[Data records]
(** Process 3 running on hart 0 with interrupts on. *)
Definition run_demo : kst unit :=
  (with_proc 3 (fun p => p <| state := RUNNING |> <| pid := 7 |>) (boot_kst tt 0))
    <| mycpu := mkCpu (Some 3%nat) 0 false true |>.
Lemma run_demo_running : running 3 run_demo.
Proof.
  assert (kwf (E := unit) (boot_kst tt 0)) as Hb by (apply kwf_boot; unfold NCPU; lia).
  split.
  - destruct (kwf_with_proc (boot_kst tt 0) 3 (fun p => p <| state := RUNNING |> <| pid := 7 |>) Hb).
    split; try done.
  - apply (locks_free_with_proc (boot_kst tt 0) 3); [|done]. apply locks_free_boot.
  - reflexivity.
  - reflexivity.
  - unfold NPROC. lia.
Qed.

Lemma yield_sleep_protocol_witness :
  exists k', yield (I := quiet) (SW := solo_switch) run_demo = Ok (tt, k') /\ running 3 k' /\
    sie (mycpu k') = sie (mycpu run_demo).
Proof.
  apply (yield_sleep_protocol quiet solo_switch 3 run_demo run_demo_running).
  left. left.
Defined.

(** An iteration of the scheduler loop that starts with no lock held never
    panics; it hands a RUNNABLE process over with its lock held and its state
    RUNNING, as forkret, yield and sleep expect, and whatever the process and
    the other CPUs did, the iteration ends with no lock held and no current
    process. *)
Theorem scheduler_round_protocol {E} (I : Interference) (SW : Switch E) `{!SwitchLaws SW}
    fuel (k : kst E) :
  idle k ->
  scheduler_round fuel k = NoFuel \/
  exists k', scheduler_round fuel k = Ok (tt, k') /\ idle k' /\ hartid k' = hartid k.
Proof.
  intros Hi. remember (scheduler_round fuel k) as o eqn:Ho.
  unfold scheduler_round in Ho. unfold mmodify at 1 2, mbind at 1 2, obind at 1 2 in Ho. cbn [fst snd] in Ho.
  pose proof (idle_interrupts k Hi) as Hi1.
  set (k1 := (k <| mycpu ::= intr_on |>) <| mycpu ::= intr_off |>) in *.
  assert (hartid k1 = hartid k) as Hh1 by done.
  destruct (select_next_proc_ok fuel k1 (idle_kwf _ Hi1) (idle_free _ Hi1)) as [Hs|([j|] & k2 & Hs & Hpost)].
  - left. subst o. unfold mbind, obind. by rewrite Hs.
  - right. rewrite (mbind_Ok _ _ _ _ _ Hs) in Ho. unfold mreads at 1, mbind at 1, obind at 1 in Ho.
    cbn [fst snd] in Ho. unfold sched_policy_current, mreads at 1, mbind at 1, obind at 1 in Ho. cbn [fst snd] in Ho.
    match type of Ho with o = (_ ;;; _ ;;; ?K) _ =>
      destruct (dispatch_switched_in k1 k2 j (ticks k2) (current_sched_policy k2) K Hi1 Hpost)
        as (k3 & Hk3 & Hin & Hh3) end.
    rewrite Hk3 in Ho. destruct (switch_in_law j k3 Hin) as (k4 & Hsw & (p & Hho & _) & Hh4).
    rewrite (mbind_Ok _ _ _ _ _ Hsw) in Ho.
    unfold mmodify at 1 2, mbind at 1 2, obind at 1 2 in Ho. cbn [fst snd] in Ho.
    apply (handed_over_intena _ _ _ _ false), (handed_over_cur _ None) in Hho.
    destruct (release_handed_over _ _ _ _ Hho) as (k5 & H1 & H2 & H3 & H4 & _ & H6 & H7).
    rewrite H1 in Ho. exists k5. split; [exact Ho|]. split; [by split|]. simpl in H7. congruence.
  - right. rewrite (mbind_Ok _ _ _ _ _ Hs) in Ho. exists k2. split; [exact Ho|].
    destruct Hpost as (Hh & Hk2 & Hl2 & Hn2). split; [|congruence].
    destruct Hn2 as [Hn2 Hp2]. split; try done; [by rewrite Hn2; apply Hi1|by rewrite Hp2; apply Hi1].
Qed.

Lemma scheduler_round_protocol_witness :
  scheduler_round (I := quiet) (SW := solo_switch) 1 (boot_kst tt 0) = NoFuel \/
  exists k', scheduler_round (I := quiet) (SW := solo_switch) 1 (boot_kst tt 0) = Ok (tt, k') /\
    idle k' /\ hartid k' = hartid (boot_kst tt 0).
Proof.
  apply (scheduler_round_protocol quiet solo_switch 1 (boot_kst tt 0)).
  split; [apply kwf_boot; unfold NCPU; lia|apply locks_free_boot|reflexivity|reflexivity].
Defined.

**Work task:** Reproduce the entries exactly as they appear.

**Your response:**
(** Process 3 running on hart 0 with interrupts on. *)
Definition run_demo : kst unit :=
  (with_proc 3 (fun p => p <| state := RUNNING |> <| pid := 7 |>) (boot_kst tt 0))
    <| mycpu := mkCpu (Some 3%nat) 0 false true |>.
Lemma run_demo_running : running 3 run_demo.
Proof.
  assert (kwf (E := unit) (boot_kst tt 0)) as Hb by (apply kwf_boot; unfold NCPU; lia).
  split.
  - destruct (kwf_with_proc (boot_kst tt 0) 3 (fun p => p <| state := RUNNING |> <| pid := 7 |>) Hb).
    split; try done.
  - apply (locks_free_with_proc (boot_kst tt 0) 3); [|done]. apply locks_free_boot.
  - reflexivity.
  - reflexivity.
  - unfold NPROC. lia.
Qed.

Lemma yield_sleep_protocol_witness :
  exists k', yield (I := quiet) (SW := solo_switch) run_demo = Ok (tt, k') /\ running 3 k' /\
    sie (mycpu k') = sie (mycpu run_demo).
Proof.
  apply (yield_sleep_protocol quiet solo_switch 3 run_demo run_demo_running).
  left. left.
Defined.

(** An iteration of the scheduler loop that starts with no lock held never
    panics; it hands a RUNNABLE process over with its lock held and its state
    RUNNING, as forkret, yield and sleep expect, and whatever the process and
    the other CPUs did, the iteration ends with no lock held and no current
    process. *)
Theorem scheduler_round_protocol {E} (I : Interference) (SW : Switch E) `{!SwitchLaws SW}
    fuel (k : kst E) :
  idle k ->
  scheduler_round fuel k = NoFuel \/
  exists k', scheduler_round fuel k = Ok (tt, k') /\ idle k' /\ hartid k' = hartid k.
Proof.
  intros Hi. remember (scheduler_round fuel k) as o eqn:Ho.
  unfold scheduler_round in Ho. unfold mmodify at 1 2, mbind at 1 2, obind at 1 2 in Ho. cbn [fst snd] in Ho.
  pose proof (idle_interrupts k Hi) as Hi1.
  set (k1 := (k <| mycpu ::= intr_on |>) <| mycpu ::= intr_off |>) in *.
  assert (hartid k1 = hartid k) as Hh1 by done.
  destruct (select_next_proc_ok fuel k1 (idle_kwf _ Hi1) (idle_free _ Hi1)) as [Hs|([j|] & k2 & Hs & Hpost)].
  - left. subst o. unfold mbind, obind. by rewrite Hs.
  - right. rewrite (mbind_Ok _ _ _ _ _ Hs) in Ho. unfold mreads at 1, mbind at 1, obind at 1 in Ho.
    cbn [fst snd] in Ho. unfold sched_policy_current, mreads at 1, mbind at 1, obind at 1 in Ho. cbn [fst snd] in Ho.
    match type of Ho with o = (_ ;;; _ ;;; ?K) _ =>
      destruct (dispatch_switched_in k1 k2 j (ticks k2) (current_sched_policy k2) K Hi1 Hpost)
        as (k3 & Hk3 & Hin & Hh3) end.
    rewrite Hk3 in Ho. destruct (switch_in_law j k3 Hin) as (k4 & Hsw & (p & Hho & _) & Hh4).
    rewrite (mbind_Ok _ _ _ _ _ Hsw) in Ho.
    unfold mmodify at 1 2, mbind at 1 2, obind at 1 2 in Ho. cbn [fst snd] in Ho.
    apply (handed_over_intena _ _ _ _ false), (handed_over_cur _ None) in Hho.
    destruct (release_handed_over _ _ _ _ Hho) as (k5 & H1 & H2 & H3 & H4 & _ & H6 & H7).
    rewrite H1 in Ho. exists k5. split; [exact Ho|]. split; [by split|]. simpl in H7. congruence.
  - right. rewrite (mbind_Ok _ _ _ _ _ Hs) in Ho. exists k2. split; [exact Ho|].
    destruct Hpost as (Hh & Hk2 & Hl2 & Hn2). split; [|congruence].
    destruct Hn2 as [Hn2 Hp2]. split; try done; [by rewrite Hn2; apply Hi1|by rewrite Hp2; apply Hi1].
Qed.

Lemma scheduler_round_protocol_witness :
  scheduler_round (I := quiet) (SW := solo_switch) 1 (boot_kst tt 0) = NoFuel \/
  exists k', scheduler_round (I := quiet) (SW := solo_switch) 1 (boot_kst tt 0) = Ok (tt, k') /\
    idle k' /\ hartid k' = hartid (boot_kst tt 0).
Proof.
  apply (scheduler_round_protocol quiet solo_switch 1 (boot_kst tt 0)).
  split; [apply kwf_boot; unfold NCPU; lia|apply locks_free_boot|reflexivity|reflexivity].
Defined.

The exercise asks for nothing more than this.